4. Before beginning, think of your own weaknesses. This will help you to frame everything more gently. Follow the sage advice of the Chinese, “Do not use a hatchet to remove a fly from your friend’s forehead.”
5. Start on a positive note. First explain what they are doing right and what you like about their behaviour. And follow this with suggestions on how they can do even better. Assure them that you are confident in their ability.
6. Don’t expect others to do what you are not willing to do.
7. When people complain to you about others, get the viewpoint of the person they’re complaining about before criticizing him or her.
8. Take special care before criticizing those who lack the power to defend themselves.
9. Evaluate those under your care not by their present level of behaviour, but by the progress they have already made and can continue to make.
10. Consider your counsel unsuccessful unless those you advise leave feeling they have been helped.
11. Judge others’ actions not by what you think, but by what they thought at the time. It is not the action as much as it is the intention that needs to be considered. Use the same standard that you use to judge yourself. Too often, we judge others by their actions and ourselves by our ideals, aspirations, and good intentions.

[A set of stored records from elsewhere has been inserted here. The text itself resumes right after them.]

(** [_iterencode] of [json.encoder], joined into one string. *)
Fixpoint iterencode (indent : option nat) (level : nat) (o : pyval) : string :=
  match o with
  | PNone => "null"
  | PBool true => "true"
  | PBool false => "false"
  | PInt z => str_int z
  | PFloat f => floatstr f
  | PStr s => encode_basestring_ascii s
  | PList [] => "[]"
  | PList l =>
      "[" ++ newline_indent indent (S level)
      ++ String.concat (item_separator indent ++ newline_indent indent (S level))
           (List.map (iterencode indent (S level)) l)
      ++ newline_indent indent level ++ "]"
  | PDict [] => "{}"
  | PDict d =>
      "{" ++ newline_indent indent (S level)
      ++ String.concat (item_separator indent ++ newline_indent indent (S level))
           (List.map (fun kv =>
                        match kv with
                        | (k, v) => encode_basestring_ascii k ++ key_separator
                                    ++ iterencode indent (S level) v
                        end) d)
      ++ newline_indent indent level ++ "}"
  end.

(** [json.dumps(obj, indent=indent)] *)
Definition json_dumps (indent : option nat) (obj : pyval) : string :=
  iterencode indent 0 obj.

(** Python source text of a [str] literal in double quotes. *)
Definition quoted (s : string) : string := dquote ++ s ++ dquote.

(** ** Bytes: UTF-8 and Base64 *)

Definition byte_of_N (n : N) : Byte.byte := byte_of_ascii (ascii_of_N n).

(** [str.encode()] (UTF-8) on code points below 256. *)
Fixpoint utf8_encode (s : string) : list Byte.byte :=
  match s with
  | EmptyString => []
  | String c s' =>
      let n := N_of_ascii c in
      if (n <? 128)%N then byte_of_N n :: utf8_encode s'
      else byte_of_N (192 + n / 64) :: byte_of_N (128 + n mod 64) :: utf8_encode s'
  end.

Definition b64_char (n : N) : ascii :=
  if (n <? 26)%N then ascii_of_N (65 + n)
  else if (n <? 52)%N then ascii_of_N (71 + n)
  else if (n <? 62)%N then ascii_of_N (n - 4)
  else if (n =? 62)%N then "+"%char
  else "/"%char.

(** [base64.b64encode(bs).decode()] *)
Fixpoint b64encode (bs : list Byte.byte) : string :=
  match bs with
  | [] => ""
  | [a] =>
      let a := Byte.to_N a in
      String (b64_char (a / 4)) (String (b64_char (a mod 4 * 16)) "==")
  | [a; b] =>
      let a := Byte.to_N a in
      let b := Byte.to_N b in
      String (b64_char (a / 4))
        (String (b64_char (a mod 4 * 16 + b / 16))
           (String (b64_char (b mod 16 * 4)) "="))
  | a :: b :: c :: rest =>
      let a := Byte.to_N a in
      let b := Byte.to_N b in
      let c := Byte.to_N c in
      String (b64_char (a / 4))
        (String (b64_char (a mod 4 * 16 + b / 16))
           (String (b64_char (b mod 16 * 4 + c / 64))
              (String (b64_char (c mod 64)) (b64encode rest))))
  end.

(** ** Calendar *)

(** The proleptic Gregorian date (year, month, day) of a day number counted
    from 1970-01-01. *)
Definition civil_from_days (days : Z) : Z * Z * Z :=
  let z := days + 719468 in
  let era := z / 146097 in
  let doe := z - era * 146097 in
  let yoe := (doe - doe / 1460 + doe / 36524 - doe / 146096) / 365 in
  let doy := doe - (365 * yoe + yoe / 4 - yoe / 100) in
  let mp := (5 * doy + 2) / 153 in
  let d := doy - (153 * mp + 2) / 5 + 1 in
  let m := if mp <? 10 then mp + 3 else mp - 9 in
  let y := yoe + era * 400 + (if m <=? 2 then 1 else 0) in
  (y, m, d).

(** [strftime("%Y-%m-%d")] on the date part. *)
Definition strftime_Ymd (date : Z * Z * Z) : string :=
  match date with
  | (y, m, d) => zfill4 y ++ "-" ++ zfill2 m ++ "-" ++ zfill2 d
  end.

(** ** Exceptions *)

(** The exception classes that the program raises, catches or can be handed
    by its libraries.  [requests.exceptions.JSONDecodeError] is what
    [Response.json] raises in requests 2.27 and later (earlier versions let
    a [ValueError] through); [BotocoreError] stands for the classes of
    botocore ([ClientError], [ParamValidationError], ...) and
    [OtherException] for any other subclass of [Exception]. *)
Inductive exc_class :=
  | Exception_
  | KeyError
  | TypeError
  | AttributeError
  | ValueError
  | RequestException
  | ConnectionError_
  | Timeout_
  | HTTPError
  | JSONDecodeError
  | BotocoreError (name : string)
  | OtherException (name : string).

(** An exception object: its class and the text [str(e)] gives. *)
Record exn := mk_exn { exc_type : exc_class; exc_str : string }.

12. Offer them an opportunity to save face. Don’t trap them in a dead end. Give them an escape route.
13. Follow the advice offered in the Native American proverb, “Never criticize a man until you’ve walked a mile in his moccasins.”
What to Do when You Are Criticized
What should you do when you are the victim of criticism? Here are some tips:.
1. Use the criticism as a learning experience. That is, remember the pain you feel, and vow not to do the same to others.
2. Remember they are using invisible weapons, so are unaware of the pain they are causing. Forgive them.
3. Remember their pain. What do I mean by that? Here’s an explanation by someone who’s used to getting criticized, the singer Boy George, “When folks is mean, it ain’t that they hate you personal. It’s more likely because they are miserable about something in their inside. You got to remember how most of the time when they yell at you or get after you, it ain’t you they are yelling at but something inside themselves you never even heard tell of, like some other person has been mean to them, or something they hoped for didn’t come true, or they done something they are shamed even to think of, so they get mad at you just to keep their minds off it.”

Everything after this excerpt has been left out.